- **Problem requirements**
Look through the data below and extract, unchanged, the lines from the one that contains "LCall (n : nat) (k : flush_kind)" to the one that contains "match f_calls f !! n, f_writeMu f with", both included.

- **Provided data**
(* ===== verification/CimdResolver.v ===== *)
(** * From metadata documents to clients (internal/hydra/cimd_resolver.go, cimd_routes.go)

    The resolver checks a client id, fetches its document, checks the request
    against it and keeps the client at the authorization server in step; the
    front door puts it in front of the authorization endpoint. The lock per
    client id is [KeyedMutex]; here is what one call does. *)
From S2P Require Import Prelude GoStrings Url Cimd CimdFetch Hydra.
From Stdlib Require Import Ascii.

(** ** Comparing clients *)

Definition OriginCIMD : string := "cimd".

Definition isCIMDClient (c : OAuth2Client) : bool :=
  match oc_Metadata c with
  | None => false
  | Some m =>
      match json_field m "shellwatch" with
      | JObject sw => match json_field sw "origin" with JString o => bool_decide (o = OriginCIMD) | _ => false end
      | _ => false
      end
  end.

Definition sameStrings (a b : list string) : bool :=
  (length a =? length b)%nat && bool_decide (sort_keys a = sort_keys b).

(** Marshalling is injective on decoded values, so the texts are compared by
    comparing the values. *)
Definition sameJSON (a b : json_object) : bool :=
  if (length a =? 0)%nat && (length b =? 0)%nat then true else json_eqb (JObject a) (JObject b).

Definition clientChanged (existing desired : OAuth2Client) : bool :=
  negb (bool_decide (oc_ClientName existing = oc_ClientName desired)) ||
  negb (bool_decide (oc_Scope existing = oc_Scope desired)) ||
  negb (bool_decide (oc_TokenEndpointAuthMethod existing = oc_TokenEndpointAuthMethod desired)) ||
  negb (bool_decide (oc_JwksURI existing = oc_JwksURI desired)) ||
  negb (bool_decide (oc_ClientURI existing = oc_ClientURI desired)) ||
  negb (sameStrings (oc_RedirectURIs existing) (oc_RedirectURIs desired)) ||
  negb (sameStrings (oc_GrantTypes existing) (oc_GrantTypes desired)) ||
  negb (sameStrings (oc_ResponseTypes existing) (oc_ResponseTypes desired)) ||
  negb (sameJSON (oc_Jwks existing) (oc_Jwks desired)).

Definition materialChange (existing desired : OAuth2Client) : bool :=
  negb (bool_decide (oc_TokenEndpointAuthMethod existing = oc_TokenEndpointAuthMethod desired)) ||
  negb (bool_decide (oc_JwksURI existing = oc_JwksURI desired)) ||
  negb (sameJSON (oc_Jwks existing) (oc_Jwks desired)).

(** The client a document describes; [fetchedAt] is the formatted time. *)
Definition desiredClient (fetchedAt clientIDURL : string) (doc : ClientMetadata) (scope : list string) : OAuth2Client :=
  mkClient clientIDURL (m_ClientName doc) "" (m_GrantTypes doc) (m_ResponseTypes doc) (Join scope " ")
    (m_RedirectURIs doc) (m_TokenEndpointAuthMethod doc) (m_JwksURI doc) (m_Jwks doc) (m_ClientURI doc)
    (Some [("shellwatch"%string, JObject [("fetched_at"%string, JString fetchedAt); ("origin"%string, JString OriginCIMD)])]) "".

(** ** Resolving *)

Record ResolveError := mkResolveError { re_Code : string; re_Cause : option (cimd_error + fetch_error); RedirectValidated : bool }.

Record provisionOutcome := mkOutcome { po_FirstSeen : bool; po_Refreshed : bool; po_Material : bool }.

Record Resolution := mkResolution { rs_Doc : ClientMetadata; rs_Outcome : provisionOutcome }.

Section Resolver.
Context {W : Type} `{!Admin W}.

(** What follows once a client exists. *)
Definition provision_existing (w : W) (clientIDURL : string) (desired existing : OAuth2Client)
  : option provisionOutcome * W :=
  if negb (isCIMDClient existing) then (Some (mkOutcome false false false), w)
  else if negb (clientChanged existing desired) then (Some (mkOutcome false false false), w)
  else
    let material := materialChange existing desired in
    match UpdateClient w clientIDURL desired with
    | (inr _, w) => (None, w)
    | (inl _, w) => (Some (mkOutcome false true material), w)
    end.

(** [None] is the error "client registration failed". *)
Definition provision (w : W) (fetchedAt clientIDURL : string) (doc : ClientMetadata) (scope : list string)
  : option provisionOutcome * W :=
  let desired := desiredClient fetchedAt clientIDURL doc scope in
  match GetClient w clientIDURL with
  | (inr _, w) => (None, w)
  | (inl None, w) =>
      match CreateClient w desired with
      | (inl _, w) => (Some (mkOutcome true false false), w)
      | (inr (APIError status), w) =>
          if negb (status =? 409) then (None, w)
          else
            match GetClient w clientIDURL with
            | (inl (Some existing), w) => provision_existing w clientIDURL desired existing
            | (_, w) => (None, w)
            end
      | (inr CallFailed, w) => (None, w)
      end
  | (inl (Some existing), w) => provision_existing w clientIDURL desired existing
  end.
(** ** Witness *)

Definition sample_events : list event :=
  [ESubscribe None "alice" "s1" "t1" (mkSubscription "https://fcm.googleapis.com/a" "p" "k"); ESubscribe None "bob" "s2" "t2" (mkSubscription "https://web.push.apple.com/b" "p" "k");
   ESubscribe (Some ("s1", "alice")) "bob" "s3" "t3" (mkSubscription "https://fcm.googleapis.com/a" "p2" "k2");
   ESubscribe None "bob" "s4" "t4" (mkSubscription "https://fcm.googleapis.com.evil.example/x" "p" "k")]%string.

Definition sample_action : Action :=
  mkAction "act1" (mkParams "alice" TypeWebAuthnSign (mkContext "endpoint-auth" "" "" "" "" "" "" "" None "" "" "" "") "" "" "" "" "" "My Key" "" "" "" true false true) StatusPending 0 0.

Definition sample_table : gmap string push_row := Eval vm_compute in push_run ToLower_ascii sample_events.

Lemma push_confined_witness :
  let '(sent, _, t') := deliver (fun _ => Some 410) (ListForAccount sample_table "alice") sample_table sample_action "https://sw.example/sign/act1" in
  length sent = 1%nat /\ t' !! "https://fcm.googleapis.com/a"%string = None /\ t' !! "https://web.push.apple.com/b"%string = sample_table !! "https://web.push.apple.com/b"%string.
Proof.
  pose proof (push_confined ToLower_ascii sample_events (fun _ => Some 410) (ListForAccount sample_table "alice") sample_action "https://sw.example/sign/act1") as H.
  assert (push_run ToLower_ascii sample_events = sample_table) as Et by (by vm_compute). rewrite Et in H. specialize (H (reflexivity _)).
  destruct (deliver (fun _ => Some 410) (ListForAccount sample_table "alice") sample_table sample_action "https://sw.example/sign/act1") as [[sent n] t'].
  destruct H as (_ & Hl & _ & Hr & _). split_and!; [rewrite Hl; by vm_compute| |].
  - rewrite (Hr "https://fcm.googleapis.com/a"%string (mkPushRow "s1" "alice" "p" "k" "t1" "t1") eq_refl). by vm_compute.
  - rewrite (Hr "https://web.push.apple.com/b"%string (mkPushRow "s2" "bob" "p" "k" "t2" "t2") eq_refl). by vm_compute.
Defined.
(* ===== verification/LastUsed.v ===== *)
(** * Last use of accounts (internal/store/lastused.go)

    Requests note when an account was last used; a loop writes the notes to the
    database from time to time, and the shutdown writes them for the last time.
    Two locks: [mu], which every step here holds when it reads or writes the
    notes, and [writeMu], held over a whole flush. *)
From S2P Require Import Prelude.
#[local] Open Scope Z_scope.

(** ** State *)

Inductive flush_kind := KFlush | KClose.

(** A call of Flush or CloseAndFlush: before it has writeMu, with it, writing
    what it took, and returned. *)
Inductive flush_pc := Waiting | Locked | Writing (batch : gmap string string) | Returned.

Record flusher := mkFlusher {
  f_dirty : gmap string string; f_closed : bool; f_writeMu : option nat;
  f_calls : gmap nat (flush_kind * flush_pc);
  f_db : gmap string string }.

Definition NewLastUsedFlusher (db : gmap string string) : flusher := mkFlusher ∅ false None ∅ db.

Definition Touch (f : flusher) (accountID now : string) : flusher :=
  if f_closed f then f else mkFlusher (<[accountID := now]> (f_dirty f)) (f_closed f) (f_writeMu f) (f_calls f) (f_db f).

Definition set_call (f : flusher) (n : nat) (k : flush_kind) (pc : flush_pc) : flusher :=
  mkFlusher (f_dirty f) (f_closed f) (f_writeMu f) (<[n := (k, pc)]> (f_calls f)) (f_db f).

(** The critical section of mu: the notes are taken; a Flush after the close
    takes nothing, a close is marked. *)
Definition swap (f : flusher) (n : nat) (k : flush_kind) : flusher :=
  match k with
  | KFlush =>
      if f_closed f then set_call f n k (Writing ∅)
      else set_call (mkFlusher ∅ (f_closed f) (f_writeMu f) (f_calls f) (f_db f)) n k (Writing (f_dirty f))
  | KClose => set_call (mkFlusher ∅ true (f_writeMu f) (f_calls f) (f_db f)) n k (Writing (f_dirty f))
  end.

Inductive label :=
  | LTouch (accountID now : string)
  | LCall (n : nat) (k : flush_kind)
  | LLock (n : nat)
  | LSwap (n : nat)
  | LWrite (n : nat) (accountID : string) (ok : bool)
  | LUnlock (n : nat).

(** One step of one goroutine; [None] when it cannot be taken. The map of the
    batch is walked in any order; a write that fails is only logged. *)
Definition step (f : flusher) (l : label) : option flusher :=
  match l with
  | LTouch a now => Some (Touch f a now)
  | LCall n k => match f_calls f !! n with None => Some (set_call f n k Waiting) | Some _ => None end
  | LLock n =>
      match f_calls f !! n, f_writeMu f with
      | Some (k, Waiting), None => Some (set_call (mkFlusher (f_dirty f) (f_closed f) (Some n) (f_calls f) (f_db f)) n k Locked)
      | _, _ => None
      end
  | LSwap n => match f_calls f !! n with Some (k, Locked) => Some (swap f n k) | _ => None end
  | LWrite n a ok =>
      match f_calls f !! n with
      | Some (k, Writing batch) =>
          match batch !! a with
          | Some now =>
              Some (mkFlusher (f_dirty f) (f_closed f) (f_writeMu f) (<[n := (k, Writing (delete a batch))]> (f_calls f)) (if ok then <[a := now]> (f_db f) else f_db f))
          | None => None
          end
      | _ => None
      end
  | LUnlock n =>
      match f_calls f !! n with
      | Some (k, Writing batch) =>
          if decide (batch = ∅) then Some (set_call (mkFlusher (f_dirty f) (f_closed f) None (f_calls f) (f_db f)) n k Returned) else None
      | _ => None
      end
  end.

Fixpoint run (f : flusher) (ls : list label) : option flusher :=
  match ls with [] => Some f | l :: ls => f ← step f l; run f ls end.

(** ** What was noted *)

(** The last time that was noted for each account before the close. *)
Fixpoint noted (f : flusher) (ls : list label) (m : gmap string string) : gmap string string :=
  match ls with
  | [] => m
  | l :: ls =>
      let m := match l with LTouch a now => if f_closed f then m else <[a := now]> m | _ => m end in
      match step f l with Some f => noted f ls m | None => m end
  end.

Definition writes_ok (ls : list label) : Prop := Forall (fun l => match l with LWrite _ _ ok => ok = true | _ => True end) ls.

(** ** Invariant *)

Definition holds_lock (pc : flush_pc) : bool := match pc with Locked | Writing _ => true | _ => false end.

(** What the holder of writeMu still has to write. *)
Definition batch_of (f : flusher) : gmap string string :=
  match f_writeMu f with
  | Some n => match f_calls f !! n with Some (_, Writing b) => b | _ => ∅ end
  | None => ∅
  end.

(** writeMu is held by the one call that is inside; after the close the notes
    are empty, and once a close has returned nothing is left to be written. *)
Record inv (f : flusher) : Prop := {
  i_lock : forall n k pc, f_calls f !! n = Some (k, pc) -> holds_lock pc = true <-> f_writeMu f = Some n;
  i_holder : forall n, f_writeMu f = Some n -> is_Some (f_calls f !! n);
  i_closed : f_closed f = true -> f_dirty f = ∅;
  i_returned : forall n, f_calls f !! n = Some (KClose, Returned) -> f_closed f = true /\ batch_of f = ∅;
  i_closing : forall n b, f_calls f !! n = Some (KClose, Writing b) -> f_closed f = true }.

(** Every note is still in memory, about to be written, or in the database. *)
Definition kept (f : flusher) (m : gmap string string) : Prop :=
  forall a now, m !! a = Some now ->
    match f_dirty f !! a with
    | Some t => t = now
    | None => match batch_of f !! a with Some t => t = now | None => f_db f !! a = Some now end
    end.

Lemma flusher_inv_new db : inv (NewLastUsedFlusher db).
Proof. constructor; cbn; try done; intros *; rewrite lookup_empty; done. Qed.

Lemma kept_new db : kept (NewLastUsedFlusher db) ∅.
Proof. intros a now. by rewrite lookup_empty. Qed.

Ltac calls := repeat match goal with
  | H : context [<[?n := _]> _ !! ?m] |- _ => destruct (decide (n = m)) as [->|]; [rewrite lookup_insert_eq in H|rewrite lookup_insert_ne in H by done]
  | |- context [<[?n := _]> _ !! ?m] => destruct (decide (n = m)) as [->|]; [rewrite lookup_insert_eq|rewrite lookup_insert_ne by done]
  end; simplify_eq; cbn in *.

(** A call other than the holder of writeMu is not inside. *)
Lemma inv_outside f n k pc m : inv f -> f_calls f !! n = Some (k, pc) -> f_writeMu f = Some m -> m <> n -> holds_lock pc = false.
Proof. intros Hi Hn Hm Hne. destruct (holds_lock pc) eqn:E; [|done]. apply (i_lock f Hi n k pc Hn) in E. congruence. Qed.

Lemma inv_free f n k pc : inv f -> f_calls f !! n = Some (k, pc) -> f_writeMu f = None -> holds_lock pc = false.
Proof. intros Hi Hn Hm. destruct (holds_lock pc) eqn:E; [|done]. apply (i_lock f Hi n k pc Hn) in E. congruence. Qed.

Lemma batch_holder f n k b : inv f -> f_calls f !! n = Some (k, Writing b) -> f_writeMu f = Some n /\ batch_of f = b.
Proof. intros Hi Hn. assert (f_writeMu f = Some n) as E by (by apply (i_lock f Hi n k (Writing b) Hn)). split; [done|]. unfold batch_of. by rewrite E, Hn. Qed.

- **Solution for this exercise**
  | LCall (n : nat) (k : flush_kind)
  | LLock (n : nat)
  | LSwap (n : nat)
  | LWrite (n : nat) (accountID : string) (ok : bool)
  | LUnlock (n : nat).

(** One step of one goroutine; [None] when it cannot be taken. The map of the
    batch is walked in any order; a write that fails is only logged. *)
Definition step (f : flusher) (l : label) : option flusher :=
  match l with
  | LTouch a now => Some (Touch f a now)
  | LCall n k => match f_calls f !! n with None => Some (set_call f n k Waiting) | Some _ => None end
  | LLock n =>
      match f_calls f !! n, f_writeMu f with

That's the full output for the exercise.